Twenty-two years ago, the largest gene found in nature was isolated, and a year later it was sequenced. This 2.4Mb leviathan encoded no mere housekeeping protein - its 3685-amino-acid product, a rod-shaped human muscle protein now known as dystrophin, is of profound significance to families affected by the various forms of muscular dystrophy, a disease which occurs in 1 in 3500 newborn males. Mutations in the encoding gene can result in a whole spectrum of phenotypes, from in-frame minor mutations which can lead to the relatively benign Becker muscular dystrophy (BMD), to out-of-frame mutations and premature stop codons, which result in expression of non-functional dystrophin and the much more severe Duchenne muscular dystrophy (DMD), which is characterized by progressive deterioration of muscle tissue and generally proves fatal by the age of 30. At the time this gene was sequenced, this event was hailed as a landmark, paving the way for the design of therapeutics for a previously-incurable disease - the science of gene therapy was in its infancy and as is all too common following such breakthroughs, a cure via gene replacement seemed within reach in just a few years.

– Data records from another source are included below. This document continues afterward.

(* ===== verification/SchedulerStore.v ===== *)
(** * SchedulerStore: go-scheduler/internal/store/store.go and model/model.go

    The scheduler's tables (migrations/001_initial.sql) and every operation of
    the store that reads or changes them: schedules with optimistic revisions,
    the pause switch, imports, generation of due occurrences into the outbox,
    and the lease protocol by which the dispatcher drains it.

    Rows are kept in maps from their primary keys; an occurrence id or a token
    is its canonical text.  Statements carry their WHERE, ORDER BY and LIMIT
    clauses; the primary keys and the partial unique index
    [occurrences_one_unaccepted_per_schedule_idx] are enforced by INSERT. *)

From S2P Require Import Prelude JsonStrict GoTime Db GoText Calendar.

(** ** model.go *)

Record Schedule := MkSchedule {
  sch_Key : string;
  sch_Revision : Z;
  sch_Enabled : bool;
  sch_Calendar : Calendar;
  sch_Target : string;
  sch_Operation : string;
  sch_Payload : gomap;
  sch_NextDueAt : option Z;
  sch_CreatedAt : Z;
  sch_UpdatedAt : Z;
}.

Record Mutation := MkMutation {
  mut_ExpectedRevision : Z;
  mut_Enabled : bool;
  mut_Calendar : Calendar;
  mut_Target : string;
  mut_Operation : string;
  mut_Payload : gomap;
}.

Record Envelope := MkEnvelope {
  env_Version : Z;
  env_OccurrenceID : string;
  env_ScheduleKey : string;
  env_ScheduleRevision : Z;
  env_ScheduledFor : Z;
  env_Operation : string;
  env_Payload : gomap;
}.

(** ** Tables *)

(** The CHECK constraint of [occurrences.status]. *)
Inductive ostatus := pending | leased | blocked | accepted.

#[export] Instance ostatus_eq_dec : EqDecision ostatus.
Proof. solve_decision. Defined.

Record schedule_row := ScheduleRow {
  s_revision : Z;
  s_enabled : bool;
  s_calendar : Calendar;
  s_target : string;
  s_operation : string;
  s_payload : json;
  s_next_due_at : option Z;
  s_created_at : Z;
  s_updated_at : Z;
}.

Record occurrence_row := OccurrenceRow {
  o_key : string;
  o_revision : Z;
  o_scheduled_for : Z;
  o_target : string;
  o_operation : string;
  o_payload : json;
  o_status : ostatus;
  o_attempts : Z;
  o_available_at : Z;
  o_lease_token : option string;
  o_lease_until : option Z;
  o_job_id : option string;
  o_last_error : option string;
  o_created_at : Z;
  o_updated_at : Z;
}.

Record Control := MkControl { ctl_Revision : Z; ctl_Paused : bool; ctl_UpdatedAt : Z }.

Record service_state := ServiceState {
  st_last_tick_at : option Z;
  st_last_dispatch_at : option Z;
}.

Record tables := Tables {
  t_schedules : gmap string schedule_row;
  t_outbox : gmap string occurrence_row;
  t_control : Control;
  t_state : service_state;
}.

Definition set_schedules (m : gmap string schedule_row) (d : tables) : tables :=
  Tables m (t_outbox d) (t_control d) (t_state d).
Definition set_outbox (m : gmap string occurrence_row) (d : tables) : tables :=
  Tables (t_schedules d) m (t_control d) (t_state d).
Definition set_control (c : Control) (d : tables) : tables :=
  Tables (t_schedules d) (t_outbox d) c (t_state d).
Definition set_state (s : service_state) (d : tables) : tables :=
  Tables (t_schedules d) (t_outbox d) (t_control d) s.

(** ** Errors *)

Inductive sched_error :=
| ErrNotFound | ErrConflict | ErrImportConflict | ErrImportPaused | ErrLeaseLost
| ErrOccurrenceNotFound | ErrOccurrenceNotRetryable
| ErrCalendar (e : cal_error)
| ErrPayloadSize | ErrBatchSize | ErrDuplicateKey | ErrDisabledDue | ErrEnabledDue
| ErrPayloadDecode | ErrNoRows
| ErrDriver (e : dberr)
| ErrRandom.

#[export] Instance sched_error_eq_dec : EqDecision sched_error.
Proof. solve_decision. Defined.

Notation SM := (M tables sched_error).

(** The error of a call that failed in the driver. *)
Definition db_failed : sched_error := ErrDriver DbFault.

(** ** Statements on the outbox *)

Definition unaccepted (o : occurrence_row) : bool := negb (bool_decide (o_status o = accepted)).

(** [EXISTS (SELECT 1 FROM occurrences o WHERE o.schedule_key=k AND o.status<>'accepted')] *)
Definition has_unaccepted (key : string) (d : tables) : bool :=
  existsb (fun kv => bool_decide (o_key kv.2 = key) && unaccepted kv.2) (map_to_list (t_outbox d)).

However, 22 years on, the slow progress of gene therapies to market has been profoundly disappointing in all sectors, not only for muscular dystrophy or other genetic diseases - as yet, following a quarter of a century of frenetic R&D activity, there are still only two gene therapies launched worldwide, and both of these are for cancer (Gendicine in China and Rexin-G in the Philippines). Replacing (or rather augmenting) expression of a mutated sequence with a healthy one may be straightforward enough in the laboratory, but the major problem over the years seems to have been in expressing sufficient levels of the wild-type (healthy) protein in the target tissue for a long enough period to achieve a significant therapeutic effect. The frustration has been reflected across other monogenic disorders - even for conditions where marketed protein replacement therapies already exist, such as haemophilia-A and -B and the lysosomal storage disorders, such as Gaucher's and Fabry's diseases. In the previous flagship field of cystic fibrosis, commercial gene replacement therapy R&D activity has dwindled over the years from 12 active projects in 1999 (of which 4 had reached Phase II trials) to a virtual absence of gene therapy activity at present, and a refocus on symptomatic treatments. Regarding muscular dystrophy, the number of gene replacement therapy projects has fallen to just four, all early-stage.